Other limitations are from my Ghosts of Times Past, the haunting memories of other times and other loves in these places. I came to Opononi with Pat and the children in the early 1970s not long after we moved to New Zealand from London. Little seems to have changed here physically or economically since that time. Perhaps the local Maori in the Hokianga have some residual memory of when their communities were thriving but I have little sense of things on the improvement. The coastline places are scratching to hang on to some of the crumbs of tourist traffic and I imagine life in the hinterland is equally difficult. I have changed however and view it all with less excitement and less interest in the local history and culture than on previous visits.

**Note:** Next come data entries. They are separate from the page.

(* ===== verification/Reliable.v ===== *)
(** * Reliable: send history and receive tracker (src/rtps/reliable.rs)

    A call holds the mutex for its whole body, so it is one step of the
    state.  The two counters are separate atomics. *)

From S2P Require Import Prelude.

Definition HEARTBEAT_PERIOD : Z := 200 * 1000000.
Definition MAX_HISTORY_DEPTH : Z := 256.
Definition MAX_REORDER_AHEAD : Z := 8192.

Section reliable.
Context `{BuildProfile}.

(** ** SendHistory *)

Record SendHistory : Type := mkSendHistory {
  sh_msg : list (option (list byte));
  sh_sn : list Z;
  highest : Z;
  lowest : Z;
  any : bool;
  hb_count : Z }.

Definition SendHistory_new : SendHistory :=
  let depth := Z.to_nat MAX_HISTORY_DEPTH in
  mkSendHistory (replicate depth None) (replicate depth 0) 0 0 false 0.

Definition SendHistory_store (seq : Z) (msg : list byte) (self : SendHistory)
    : res Empty_set SendHistory :=
  let depth := MAX_HISTORY_DEPTH in
  let i := seq mod depth in
  msgs ← set_idx (sh_msg self) i (Some msg);
  sns ← set_idx (sh_sn self) i seq;
  let '(lo, hi) := if negb (any self) then (seq, seq) else (lowest self, highest self) in
  let hi := if hi <? seq then seq else hi in
  let lo :=
    if depth <=? hi then
      let lb := hi - depth + 1 in if lo <? lb then lb else lo
    else lo in
  Ok (mkSendHistory msgs sns hi lo true (hb_count self)).

Definition SendHistory_get (seq : Z) (self : SendHistory) : res Empty_set (option (list byte)) :=
  let depth := MAX_HISTORY_DEPTH in
  if negb (any self) || (seq <? lowest self) || (highest self <? seq) then Ok None
  else
    let i := seq mod depth in
    sn ← idx (sh_sn self) i;
    if negb (sn =? seq) then Ok None else idx (sh_msg self) i.

Definition SendHistory_first_last (self : SendHistory) : option (Z * Z) :=
  if negb (any self) then None else Some (lowest self, highest self).

Definition SendHistory_next_hb_count (self : SendHistory) : res Empty_set (Z * SendHistory) :=
  let old := hb_count self in
  count ← sadd 32 old 1;
  Ok (count, mkSendHistory (sh_msg self) (sh_sn self) (highest self) (lowest self) (any self)
               (as_i 32 (old + 1))).

(** ** RecvTracker *)

Record RecvTracker : Type := mkRecvTracker {
  expected : Z;
  ahead : gset Z;
  init_done : bool;
  ack_count : Z }.

Definition RecvTracker_new : RecvTracker := mkRecvTracker 0 ∅ false 0.

Definition RecvTracker_init_expected (first_sn : Z) (self : RecvTracker) : RecvTracker :=
  if negb (init_done self) then mkRecvTracker first_sn (ahead self) true (ack_count self)
  else self.

(** The [loop] that advances the watermark; every round removes an element
    of [ahead], so its size is enough fuel. *)
Fixpoint advance_loop (fuel : nat) (expected : Z) (ahead : gset Z) : res Empty_set (Z * gset Z) :=
  match fuel with
  | O => Ok (expected, ahead)
  | S fuel =>
      if bool_decide (expected ∈ ahead) then
        expected' ← uadd 64 expected 1;
        advance_loop fuel expected' (ahead ∖ {[expected]})
      else Ok (expected, ahead)
  end.

Definition RecvTracker_record (seq : Z) (self : RecvTracker) : res Empty_set (bool * RecvTracker) :=
  let self := RecvTracker_init_expected seq self in
  if seq <? expected self then Ok (false, self)
  else if seq =? expected self then
    e ← uadd 64 (expected self) 1;
    r ← advance_loop (S (size (ahead self))) e (ahead self);
    let '(e, a) := r in
    Ok (true, mkRecvTracker e a (init_done self) (ack_count self))
  else if bool_decide (seq ∈ ahead self) then Ok (false, self)
  else
    let a := if seq - expected self <=? MAX_REORDER_AHEAD then {[seq]} ∪ ahead self else ahead self in
    Ok (true, mkRecvTracker (expected self) a (init_done self) (ack_count self)).

(** The [while sn <= end] loop of [missing]. *)
Fixpoint missing_loop (fuel : nat) (base end_ sn : Z) (ahead : gset Z) (bitmap : Z) (need : bool)
    : runs (Z * bool) :=
  match fuel with
  | O => Err out_of_fuel
  | S fuel =>
      if sn <=? end_ then
        r ← (if negb (bool_decide (sn ∈ ahead)) then
               d ← usub 64 sn base;
               bit ← ushl 32 1 d;
               Ok (Z.lor bitmap bit, true)
             else Ok (bitmap, need));
        let '(bitmap, need) := (r : Z * bool) in
        sn ← uadd 64 sn 1;
        missing_loop fuel base end_ sn ahead bitmap need
      else Ok (bitmap, need)
  end.

(** At most 32 sequence numbers are scanned, unless the scan reaches
    [u64::MAX]; see [missing_never_returns]. *)
Definition RecvTracker_missing (last_sn : Z) (self : RecvTracker) : runs (Z * Z * bool) :=
  if negb (init_done self) then Ok (0, 0, false)
  else
    let base := expected self in
    if last_sn <? base then Ok (base, 0, false)
    else
      lim ← uadd 64 base 31;
      let end_ := if lim <? last_sn then lim else last_sn in
      r ← missing_loop 33 base end_ base (ahead self) 0 false;
      let '(bitmap, need_ack) := r in
      Ok (base, bitmap, need_ack).

Definition RecvTracker_next_ack_count (self : RecvTracker) : res Empty_set (Z * RecvTracker) :=
  let old := ack_count self in
  count ← sadd 32 old 1;
  Ok (count, mkRecvTracker (expected self) (ahead self) (init_done self) (as_i 32 (old + 1))).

Perhaps I am spoilt by the knowledge of the many other beautiful places, bays, beaches in New Zealand, or perhaps it's time to abandon this kind of holiday and seek something with more intellectual stimulus or more social activity - Wellington! or a cruise? or a golfing holiday? or stay home and do a summer school course like last year's photojournalism. Or toy with the idea that I could make it over to England next summer and spend time with family there.

Then there's the ghosts of relationships to deal with. Staying at Omapere with Pat when the children were little. At Tutukaka fishing with Mary and enjoying the beautiful Whale Bay. Through this way too with Mum and Elizabeth in 1982. Again some years later with Linda, Kate and Harriet. So difficult to make sense of it all in the context of the separate histories of Sharon and I. It's hard not to trip over your previous selves when holidaying in New Zealand, the kaleidoscope of pieces from your past that you shake and scrabble together to find some pattern that makes sense of the present.